Write out exactly the lines from the start of the entries through the one that contains "- intros a Ha.", including both.

(ENTRIES SUPPLIED Opens)

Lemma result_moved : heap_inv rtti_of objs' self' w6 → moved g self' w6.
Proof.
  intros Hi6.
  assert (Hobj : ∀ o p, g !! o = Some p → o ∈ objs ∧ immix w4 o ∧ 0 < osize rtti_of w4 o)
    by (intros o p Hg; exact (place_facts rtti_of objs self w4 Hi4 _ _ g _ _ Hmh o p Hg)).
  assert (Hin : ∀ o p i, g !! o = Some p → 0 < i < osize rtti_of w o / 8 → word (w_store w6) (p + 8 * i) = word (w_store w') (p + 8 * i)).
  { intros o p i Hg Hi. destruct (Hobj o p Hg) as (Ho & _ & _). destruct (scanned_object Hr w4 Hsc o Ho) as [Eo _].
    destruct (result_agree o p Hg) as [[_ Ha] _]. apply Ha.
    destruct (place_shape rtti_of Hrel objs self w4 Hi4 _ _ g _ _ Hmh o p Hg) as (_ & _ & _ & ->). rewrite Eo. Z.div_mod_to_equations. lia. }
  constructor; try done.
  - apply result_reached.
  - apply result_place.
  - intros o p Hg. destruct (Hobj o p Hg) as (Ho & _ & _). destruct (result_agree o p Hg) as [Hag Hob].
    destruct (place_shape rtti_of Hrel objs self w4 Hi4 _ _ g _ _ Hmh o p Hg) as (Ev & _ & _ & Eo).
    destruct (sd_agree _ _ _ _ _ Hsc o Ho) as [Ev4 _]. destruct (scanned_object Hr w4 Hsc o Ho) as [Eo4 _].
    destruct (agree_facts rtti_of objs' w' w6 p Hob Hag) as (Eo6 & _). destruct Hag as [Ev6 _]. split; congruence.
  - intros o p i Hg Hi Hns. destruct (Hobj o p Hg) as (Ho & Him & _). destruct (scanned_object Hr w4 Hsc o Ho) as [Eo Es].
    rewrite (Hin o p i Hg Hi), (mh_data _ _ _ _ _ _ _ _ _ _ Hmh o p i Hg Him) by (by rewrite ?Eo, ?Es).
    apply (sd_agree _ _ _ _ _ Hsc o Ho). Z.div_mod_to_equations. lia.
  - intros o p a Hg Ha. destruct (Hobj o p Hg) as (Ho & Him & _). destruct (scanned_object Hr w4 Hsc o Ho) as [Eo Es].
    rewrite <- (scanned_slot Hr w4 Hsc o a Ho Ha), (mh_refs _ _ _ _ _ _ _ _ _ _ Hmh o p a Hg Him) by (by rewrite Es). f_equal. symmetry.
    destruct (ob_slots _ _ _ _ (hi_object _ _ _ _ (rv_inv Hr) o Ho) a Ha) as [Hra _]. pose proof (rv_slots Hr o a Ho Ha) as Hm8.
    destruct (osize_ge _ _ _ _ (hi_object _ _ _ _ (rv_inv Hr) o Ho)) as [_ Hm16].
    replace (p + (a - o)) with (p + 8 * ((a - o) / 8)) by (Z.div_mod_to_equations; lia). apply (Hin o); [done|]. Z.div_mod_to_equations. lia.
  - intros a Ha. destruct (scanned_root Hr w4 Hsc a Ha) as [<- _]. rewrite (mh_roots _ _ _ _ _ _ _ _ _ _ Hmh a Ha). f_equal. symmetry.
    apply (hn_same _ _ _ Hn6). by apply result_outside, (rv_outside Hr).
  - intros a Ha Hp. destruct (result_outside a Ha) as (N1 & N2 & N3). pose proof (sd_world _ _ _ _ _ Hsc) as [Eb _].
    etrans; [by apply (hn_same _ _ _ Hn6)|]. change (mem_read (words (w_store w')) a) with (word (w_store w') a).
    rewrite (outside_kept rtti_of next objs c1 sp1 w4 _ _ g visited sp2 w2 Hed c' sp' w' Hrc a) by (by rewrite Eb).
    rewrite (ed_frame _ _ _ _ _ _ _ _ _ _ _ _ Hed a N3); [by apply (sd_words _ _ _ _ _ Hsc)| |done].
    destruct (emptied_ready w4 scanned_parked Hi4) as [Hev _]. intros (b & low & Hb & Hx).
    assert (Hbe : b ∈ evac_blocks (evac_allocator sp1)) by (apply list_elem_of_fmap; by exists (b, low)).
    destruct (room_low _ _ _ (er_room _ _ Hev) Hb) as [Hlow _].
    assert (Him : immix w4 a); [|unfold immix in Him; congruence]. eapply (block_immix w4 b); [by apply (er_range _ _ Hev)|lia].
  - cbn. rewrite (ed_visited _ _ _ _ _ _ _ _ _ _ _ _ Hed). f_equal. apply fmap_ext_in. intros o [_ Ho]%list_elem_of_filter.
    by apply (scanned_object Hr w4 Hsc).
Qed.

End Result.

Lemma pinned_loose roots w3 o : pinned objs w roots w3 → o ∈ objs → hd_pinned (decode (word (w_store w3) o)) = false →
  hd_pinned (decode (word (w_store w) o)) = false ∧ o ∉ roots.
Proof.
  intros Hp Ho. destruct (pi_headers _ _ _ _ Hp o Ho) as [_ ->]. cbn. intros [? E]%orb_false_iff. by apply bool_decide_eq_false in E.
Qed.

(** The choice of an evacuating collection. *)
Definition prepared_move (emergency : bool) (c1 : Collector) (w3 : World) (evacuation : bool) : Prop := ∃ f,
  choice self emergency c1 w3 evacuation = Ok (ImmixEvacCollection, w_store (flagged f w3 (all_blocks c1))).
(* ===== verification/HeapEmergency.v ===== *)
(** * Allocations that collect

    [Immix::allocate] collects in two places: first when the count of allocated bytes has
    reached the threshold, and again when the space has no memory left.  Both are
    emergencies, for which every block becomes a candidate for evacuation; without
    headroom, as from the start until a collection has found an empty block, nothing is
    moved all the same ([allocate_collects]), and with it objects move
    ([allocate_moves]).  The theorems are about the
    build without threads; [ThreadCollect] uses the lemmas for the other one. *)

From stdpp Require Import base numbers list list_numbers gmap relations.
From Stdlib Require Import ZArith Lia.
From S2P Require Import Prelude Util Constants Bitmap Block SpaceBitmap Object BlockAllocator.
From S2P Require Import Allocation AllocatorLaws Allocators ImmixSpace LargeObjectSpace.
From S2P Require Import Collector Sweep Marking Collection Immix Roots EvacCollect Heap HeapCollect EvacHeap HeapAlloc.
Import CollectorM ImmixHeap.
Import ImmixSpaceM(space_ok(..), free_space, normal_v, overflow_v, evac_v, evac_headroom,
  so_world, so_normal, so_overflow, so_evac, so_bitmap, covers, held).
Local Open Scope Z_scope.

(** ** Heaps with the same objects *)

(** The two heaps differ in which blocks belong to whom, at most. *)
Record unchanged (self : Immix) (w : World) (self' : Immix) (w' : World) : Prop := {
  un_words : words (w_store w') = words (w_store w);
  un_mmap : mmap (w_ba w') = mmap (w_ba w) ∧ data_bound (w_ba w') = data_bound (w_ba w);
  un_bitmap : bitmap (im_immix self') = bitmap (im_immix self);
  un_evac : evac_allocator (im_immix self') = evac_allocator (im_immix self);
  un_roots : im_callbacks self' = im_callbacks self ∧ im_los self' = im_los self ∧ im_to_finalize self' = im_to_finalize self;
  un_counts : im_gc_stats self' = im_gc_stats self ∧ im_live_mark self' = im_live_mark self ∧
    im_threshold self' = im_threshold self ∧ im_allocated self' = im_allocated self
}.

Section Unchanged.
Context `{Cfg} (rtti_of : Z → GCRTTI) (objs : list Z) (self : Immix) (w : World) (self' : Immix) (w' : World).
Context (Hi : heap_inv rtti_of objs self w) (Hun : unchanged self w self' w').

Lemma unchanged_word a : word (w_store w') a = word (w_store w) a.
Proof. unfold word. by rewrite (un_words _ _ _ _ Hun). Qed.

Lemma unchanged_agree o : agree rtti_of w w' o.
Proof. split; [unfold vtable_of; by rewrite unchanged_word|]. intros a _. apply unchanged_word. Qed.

(ENTRIES SUPPLIED Closes)

▶ EXERCISE RESULT
Lemma result_moved : heap_inv rtti_of objs' self' w6 → moved g self' w6.
Proof.
  intros Hi6.
  assert (Hobj : ∀ o p, g !! o = Some p → o ∈ objs ∧ immix w4 o ∧ 0 < osize rtti_of w4 o)
    by (intros o p Hg; exact (place_facts rtti_of objs self w4 Hi4 _ _ g _ _ Hmh o p Hg)).
  assert (Hin : ∀ o p i, g !! o = Some p → 0 < i < osize rtti_of w o / 8 → word (w_store w6) (p + 8 * i) = word (w_store w') (p + 8 * i)).
  { intros o p i Hg Hi. destruct (Hobj o p Hg) as (Ho & _ & _). destruct (scanned_object Hr w4 Hsc o Ho) as [Eo _].
    destruct (result_agree o p Hg) as [[_ Ha] _]. apply Ha.
    destruct (place_shape rtti_of Hrel objs self w4 Hi4 _ _ g _ _ Hmh o p Hg) as (_ & _ & _ & ->). rewrite Eo. Z.div_mod_to_equations. lia. }
  constructor; try done.
  - apply result_reached.
  - apply result_place.
  - intros o p Hg. destruct (Hobj o p Hg) as (Ho & _ & _). destruct (result_agree o p Hg) as [Hag Hob].
    destruct (place_shape rtti_of Hrel objs self w4 Hi4 _ _ g _ _ Hmh o p Hg) as (Ev & _ & _ & Eo).
    destruct (sd_agree _ _ _ _ _ Hsc o Ho) as [Ev4 _]. destruct (scanned_object Hr w4 Hsc o Ho) as [Eo4 _].
    destruct (agree_facts rtti_of objs' w' w6 p Hob Hag) as (Eo6 & _). destruct Hag as [Ev6 _]. split; congruence.
  - intros o p i Hg Hi Hns. destruct (Hobj o p Hg) as (Ho & Him & _). destruct (scanned_object Hr w4 Hsc o Ho) as [Eo Es].
    rewrite (Hin o p i Hg Hi), (mh_data _ _ _ _ _ _ _ _ _ _ Hmh o p i Hg Him) by (by rewrite ?Eo, ?Es).
    apply (sd_agree _ _ _ _ _ Hsc o Ho). Z.div_mod_to_equations. lia.
  - intros o p a Hg Ha. destruct (Hobj o p Hg) as (Ho & Him & _). destruct (scanned_object Hr w4 Hsc o Ho) as [Eo Es].
    rewrite <- (scanned_slot Hr w4 Hsc o a Ho Ha), (mh_refs _ _ _ _ _ _ _ _ _ _ Hmh o p a Hg Him) by (by rewrite Es). f_equal. symmetry.
    destruct (ob_slots _ _ _ _ (hi_object _ _ _ _ (rv_inv Hr) o Ho) a Ha) as [Hra _]. pose proof (rv_slots Hr o a Ho Ha) as Hm8.
    destruct (osize_ge _ _ _ _ (hi_object _ _ _ _ (rv_inv Hr) o Ho)) as [_ Hm16].
    replace (p + (a - o)) with (p + 8 * ((a - o) / 8)) by (Z.div_mod_to_equations; lia). apply (Hin o); [done|]. Z.div_mod_to_equations. lia.
  - intros a Ha. destruct (scanned_root Hr w4 Hsc a Ha) as [<- _]. rewrite (mh_roots _ _ _ _ _ _ _ _ _ _ Hmh a Ha). f_equal. symmetry.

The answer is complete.